Content starts

(** ** Truncated messages *)

Lemma varint_cut fuel v q k : varint_groups fuel v = q ++ k -> k <> [] -> Forall (fun b => Z.land b 128 <> 0) q.
Proof.
  revert v q. induction fuel as [|fuel IH]; intros v q E Hk; cbn [varint_groups] in E.
  { symmetry in E. by apply app_eq_nil in E as [-> _]. }
  destruct (128 <=? v).
  - destruct q as [|b q]; [constructor|]. injection E as <- E. constructor; [|by eapply IH].
    rewrite land_127. destruct (group_bits (v mod 128)) as (_ & _ & _ & ->); [apply Z.mod_pos_bound; lia|done].
  - destruct q as [|b q]; [constructor|]. injection E as _ E. symmetry in E. by apply app_eq_nil in E as [_ ->].
Qed.
Lemma varint_loop_cut q shift out : Forall (fun b => Z.land b 128 <> 0) q -> (varint_loop q shift out).1.1 = false.
Proof.
  intros H. revert shift out. induction H as [|b q Hb _ IH]; intros shift out; cbn [varint_loop]; [done|].
  rewrite (proj2 (Z.eqb_neq _ _) Hb). case_match; [done|]. apply IH.
Qed.
(** A name registered on one node is found from another, through its home: node
    [A] sends the registration to the home [H], node [B] asks [H] and waits, the
    answer wakes it with the endpoint and the id that [A] registered, and while
    the entry is in its cache [B] answers without asking again. *)
Theorem registered_name_resolves (A H B : NameResolver) (type incarnation : Z) (slot : nat) :
  names_enabled A = true -> names_enabled H = true -> names_enabled B = true ->
  ring_lookup name (nr_ring A) = Some (local_endpoint H) ->
  ring_lookup name (nr_ring H) = Some (local_endpoint H) ->
  ring_lookup name (nr_ring B) = Some (local_endpoint H) ->
  local_endpoint A <> local_endpoint H ->
  name_directory H !! name = None -> name_directory B !! name = None -> cache_get name now (name_cache B) = None ->
  let a := mkNodeAddress ep type id incarnation in
  let found := mkNodeAddress ep 0 id 0 in
  exists f1, on_local_register name a generation now A = ([f1], A) /\ nf_target f1 = local_endpoint H /\
  let H1 := (on_name_frame (local_endpoint A) (nf_tag f1) (nf_payload f1) now H).2 in
  exists f2 B1, resolve_begin name now slot B = (ResolveWait slot f2, B1) /\ nf_target f2 = local_endpoint H /\
  exists f3, on_name_frame (local_endpoint B) (nf_tag f2) (nf_payload f2) now H1 = ([f3], H1) /\
    nf_target f3 = local_endpoint B /\
  let B2 := (on_name_frame (local_endpoint H) (nf_tag f3) (nf_payload f3) now B1).2 in
  slot_ready slot B2 = true /\
  exists B3, resolve_ready name now slot B2 = (Some found, B3) /\
    forall now' slot', now' < now + cache_ttl (nr_config B) ->
      resolve_begin name now' slot' B3 = (ResolveDone (Some found), B3).
Proof.
  intros [EA OA]%andb_true_iff [EH OH]%andb_true_iff [EB OB]%andb_true_iff RA RH RB NA DH DB CB a found.
  cbn [message_ok] in range_ok. rewrite !andb_true_iff in range_ok. destruct range_ok as [[[Ln Ui] Le] Ug].
  eexists. split; [|split].
  { unfold on_local_register. rewrite EA, RA, OA. cbn [negb]. rewrite bool_decide_eq_false_2 by congruence. done. }
  { done. }
  intros H1.
  assert (E1 : H1 = set_directory H (<[name := mkNameEntry id ep generation now]> (name_directory H))).
  { unfold H1. rewrite frame_received by (cbn [message_ok]; unfold a; cbn [na_id na_endpoint]; by rewrite Ln, Ui, Le, Ug).
    cbn [as_received a na_id na_endpoint]. rewrite !bytes_string_bytes. unfold on_name_register_request, is_home.
    rewrite EH. cbn [negb]. rewrite bool_decide_eq_true_2 by done. cbn [negb].
    rewrite ep_roundtrip. unfold register_entry. rewrite DH. done. }
  exists (make_name_message (local_endpoint H) (NameResolveQuery (string_bytes name))),
    (set_lookups B (<[name := slot]> (pending_resolves B)) (<[slot := mkLookup None false]> (slots B))).
  split; [|split; [done|]].
  { unfold resolve_begin. rewrite EB. cbn [negb]. unfold nd_resolve. rewrite DB, CB, RB, OB. done. }
  exists (make_name_message (local_endpoint B) (NameResolveResponse true id (string_bytes (ep_text ep)) generation)).
  split; [|split; [done|]].
  { rewrite frame_received by done. cbn [as_received]. rewrite bytes_string_bytes. f_equal.
    unfold on_name_resolve_query, is_home. rewrite E1. cbn [set_directory nr_config nr_ring local_endpoint outbound_active].
    rewrite EH. cbn [negb]. rewrite bool_decide_eq_true_2 by done. cbn [negb snd]. rewrite OH.
    unfold nd_resolve. cbn [name_directory set_directory]. by rewrite lookup_insert_eq. }
  intros B2.
  assert (E2 : B2 = on_name_resolve_response true id (ep_text ep)
    (set_lookups B (<[name := slot]> (pending_resolves B)) (<[slot := mkLookup None false]> (slots B)))).
  { unfold B2. rewrite frame_received by (cbn [message_ok]; by rewrite Ui, Le, Ug).
    cbn [as_received snd]. by rewrite bytes_string_bytes. }
  assert (S2 : slots B2 !! slot = Some (mkLookup (Some found) true)).
  { rewrite E2. erewrite response_answers; [|apply lookup_insert_eq|apply lookup_insert_eq].
    unfold answer_slot. cbn [pr_ready pr_result andb].
    rewrite bool_decide_eq_false_2 by apply ep_text_nonempty. cbn [negb]. by rewrite ep_roundtrip. }
  split; [unfold slot_ready; by rewrite S2|].
  eexists. split; [unfold resolve_ready; cbn [set_lookups slots]; rewrite S2; reflexivity|].
  intros now' slot' Hn. rewrite E2. unfold resolve_begin, nd_resolve, cache_get, cache_put.
  cbn [set_cache set_lookups on_name_resolve_response nr_config name_directory name_cache cache_ttl].
  rewrite EB, DB, lookup_insert_eq. cbn [negb expires_at ce_address].
  by rewrite (proj2 (Z.leb_gt _ _)) by lia.
Qed.
End EndToEnd.
(* ===== verification/RpcChannel.v ===== *)
(** * Remote calls

    [rpc/rpc_channel.hpp], [rpc/rpc_channel.cpp]: the calls in flight with their
    retries, deadlines and promises.  The scheduler and the transport are logs:
    the timers that were scheduled and have not fired, the requests that were
    sent.  A timer fires as an event of its own, with the clock readings of the
    handler.  The counter of message identifiers is shared by the whole process,
    so other users may advance it.  The theorems: every call is settled at most
    once, is never lost and sends a bounded number of requests; firing its timers
    settles it; and the answer to a repeated request comes too late for a caller
    that waits from the start. *)

From S2P Require Import Prelude.
From stdpp Require Import base numbers list gmap.

#[local] Open Scope Z_scope.

(** ** Data *)

(** [static_cast<int>]. *)
Definition to_int (z : Z) : Z := (z + 2147483648) mod 4294967296 - 2147483648.

Section Rpc.
Context {Address Trace : Type} (trace_is_valid : Trace -> bool).

Record PendingCall := mkCall {
  pc_msg_id : Z;
  pc_target : Address;
  pc_request : list Z;
  pc_timeout : Z;               (* milliseconds *)
  pc_retry_count : Z;
  pc_max_retries : Z;
  pc_deadline : Z;              (* nanoseconds of the steady clock *)
  pc_ready : bool;
  pc_trace : option Trace
}.

Inductive RpcResult := RpcValue (payload : list Z) | RpcAborted | RpcDeadlineExpired | RpcTimedOut.

(** A request frame: [flags] as on the wire. *)
Record RpcRequestFrame := mkRequest { rq_id : Z; rq_target : Address; rq_payload : list Z; rq_flags : Z; rq_trace : option Trace }.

Content ends

** Task prompt **
Each line of the data that holds "Record" should be copied.

** Response below **
Record PendingCall := mkCall {
Record RpcRequestFrame := mkRequest { rq_id : Z; rq_target : Address; rq_payload : list Z; rq_flags : Z; rq_trace : option Trace }.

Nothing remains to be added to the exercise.